NAFTA at 20: The North American Free Trade Agreement’s Achievements and Challenges


nafta20-094boskinThe Hoover Institution Press today released NAFTA at 20, edited by Hoover senior fellow and renowned economist Michael Boskin.  NAFTA at 20 offers a unique compilation of perspectives from US, Canadian, and Mexican economists, historians, and policy makers of the North American Free Trade Agreement (NAFTA) and examines its conception, creation, outcomes so far, and future.

“NAFTA was bold and controversial from the start. When first conceived, it was far from obvious that it would be possible given the circumstances of the times,” stated Boskin. “It became a magnet for complaints about globalization, growth, the decline of organized labor, and capitalism.”

Drawing from a December 2013 Hoover Institution conference, this volume brings together the work of distinguished academics and high-level policy makers, all of whom helped negotiate the agreement. In the context of the fundamental economic and political transformation of North America, they discuss the trade, real wage, and welfare gains that NAFTA has produced for the United States, Mexico, and Canada, along with a review of the major energy markets within and among the three countries. They include lessons from NAFTA for the future, both for NAFTA itself and for other trade agreements, and stress the importance of political leadership and  information on the benefits of trade liberalization to voters and potentially ill-informed politicians who hear most loudly from the opponents.

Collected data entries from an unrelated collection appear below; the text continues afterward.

(** A processor takes a ticket. *)
Lemma queue_push l stg Q c s :
  queue_ok l stg Q -> stg c = Outside -> (c < 256)%nat -> s <> Outside -> owns s = false ->
  (Q = [] -> match s with Spinning t => t = serving l | Storing _ => False | _ => True end) ->
  (Q <> [] -> s = Spinning (next l)) ->
  queue_ok (set_next (u32 (next l + 1)) l) (upd_stage stg c s) (Q ++ [c]).
Proof.
  intros [] Hc Hlt Hs Ho H0 H1. unfold upd_stage.
  assert (c ∉ Q) as Hni by (rewrite q_member0; naive_solver).
  constructor; try done.
  - apply list.NoDup_app. split_and!; [done| |apply NoDup_singleton]. set_solver.
  - intros c'. rewrite elem_of_app, q_member0, list_elem_of_singleton. case_decide; naive_solver.
  - apply Forall_app. split; [done|]. constructor; [done|constructor].
  - destruct Q as [|x R]; cbn.
    + rewrite decide_True by done. split; [by rewrite Ho|]. specialize (H0 eq_refl). by destruct s.
    + rewrite decide_False by set_solver. done.
  - intros j c' Hj Hc'. cbn. apply lookup_app_Some in Hc' as [Hc'|[Hge Hc']].
    + rewrite decide_False by (intros ->; apply Hni; by eapply list_elem_of_lookup_2). auto.
    + apply list_lookup_singleton_Some in Hc' as [E ->]. rewrite decide_True by done.
      rewrite H1, q_next0 by (intros ->; cbn in *; lia). repeat f_equal. lia.
  - cbn. rewrite q_next0, u32_succ, length_app. f_equal. cbn. lia.
Qed.

(** The head goes on. *)
Lemma queue_head l l' stg Q c s :
  queue_ok l stg Q -> Q !! 0%nat = Some c -> s <> Outside ->
  next l' = next l -> serving l' = serving l -> head_ok l' c s ->
  queue_ok l' (upd_stage stg c s) Q.
Proof.
  intros [] Hc Hs En Es Hh. destruct Q as [|x R]; [done|]. injection Hc as ->. unfold upd_stage.
  constructor; rewrite ?En, ?Es; try done.
  - intros c'. rewrite q_member0. case_decide as E; [|done]. subst c'. split; [done|].
    intros _. apply q_member0. by left.
  - rewrite decide_True by done. done.
  - intros j c' Hj Hc'. destruct j as [|j]; [lia|]. rewrite decide_False; [auto|].
    intros ->. cbn in Hc'. apply list.NoDup_cons in q_nodup0 as [Hn _]. apply Hn. by eapply list_elem_of_lookup_2.
Qed.

(** The head leaves and the next ticket is served. *)
Lemma queue_pop l stg Q c v :
  queue_ok l stg Q -> stg c = Storing v ->
  exists R, v = serving l /\ queue_ok (set_serving (u32 (v + 1)) l) (upd_stage stg c Outside) R.
Proof.
  intros HQ Hc. pose proof HQ as [].
  assert (Q !! 0%nat = Some c) as H0 by (apply (not_spinning_head l stg Q HQ); congruence).
  destruct Q as [|x R]; [done|]. injection H0 as ->. destruct q_head0 as [Ho Hv]. rewrite Hc in Ho, Hv.
  subst v. exists R. split; [done|]. apply list.NoDup_cons in q_nodup0 as [Hn Hd]. unfold upd_stage.
  apply Forall_cons_1 in q_small0 as [_ Hsm].
  assert (forall j c', R !! j = Some c' -> c' <> c /\ stg c' = Spinning (u32 (serving l + Z.of_nat (S j)))) as Hr.
  { intros j c' Hj. split; [intros ->; apply Hn; by eapply list_elem_of_lookup_2|]. apply q_rest0; [lia|done]. }
  constructor; cbn; try done.
  - intros c'. case_decide as E.
    + subst c'. naive_solver.
    + rewrite <- q_member0. set_solver.
  - destruct R as [|y R]; [done|]. destruct (Hr 0%nat y eq_refl) as [Hne Hy].
    rewrite decide_False by done. split; cbn; rewrite Hy; [done|]. f_equal. 
  - intros j c' Hj Hc'. destruct (Hr j c' Hc') as [Hne ->]. rewrite decide_False by done.
    f_equal. unfold u32. rewrite Zplus_mod_idemp_l. f_equal. lia.
  - rewrite q_next0. cbn [length]. unfold u32. rewrite Zplus_mod_idemp_l. f_equal. lia.
  - apply u32_bound.
Qed.

(** A processor that has not got a ticket and finds [next] at the value of
    [serving] it read finds the queue empty. *)
Lemma try_empty l stg Q sv sn :
  queue_ok l stg Q -> serving l = u32 sv -> sn <= sv -> sv + SMP_MAX_CPUS - sn < 2 ^ 32 ->
  next l = u32 sn -> Q = [].
Proof.
  intros HQ Es Hle Hb En. pose proof (tickets_bound _ _ _ HQ) as Hl.
  rewrite (q_next _ _ _ HQ), Es in En. unfold u32, SMP_MAX_CPUS in *. rewrite Zplus_mod_idemp_l in En.
  assert ((sv + Z.of_nat (length Q) - sn) mod 2 ^ 32 = 0) as Hm.
  { rewrite Zminus_mod, En, Z.sub_diag. done. }
  rewrite Z.mod_small in Hm by lia. destruct Q; [done|]. cbn in Hm. lia.
Qed.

“I believe there has emerged out of this a sense that there is such a thing as North America. There is regional representation that’s arrived without people understanding that it’s happened,” stated Secretary George Shultz.

NAFTA has become the template for hundreds of subsequent free trade agreements. As new events demand our attention, we tend to take history and current institutions for granted; thus it is helpful to understand the context of the economic and political situation.  This book serves as a resource for insight into the lessons learned from NAFTA for the future of both NAFTA itself and other trade agreements.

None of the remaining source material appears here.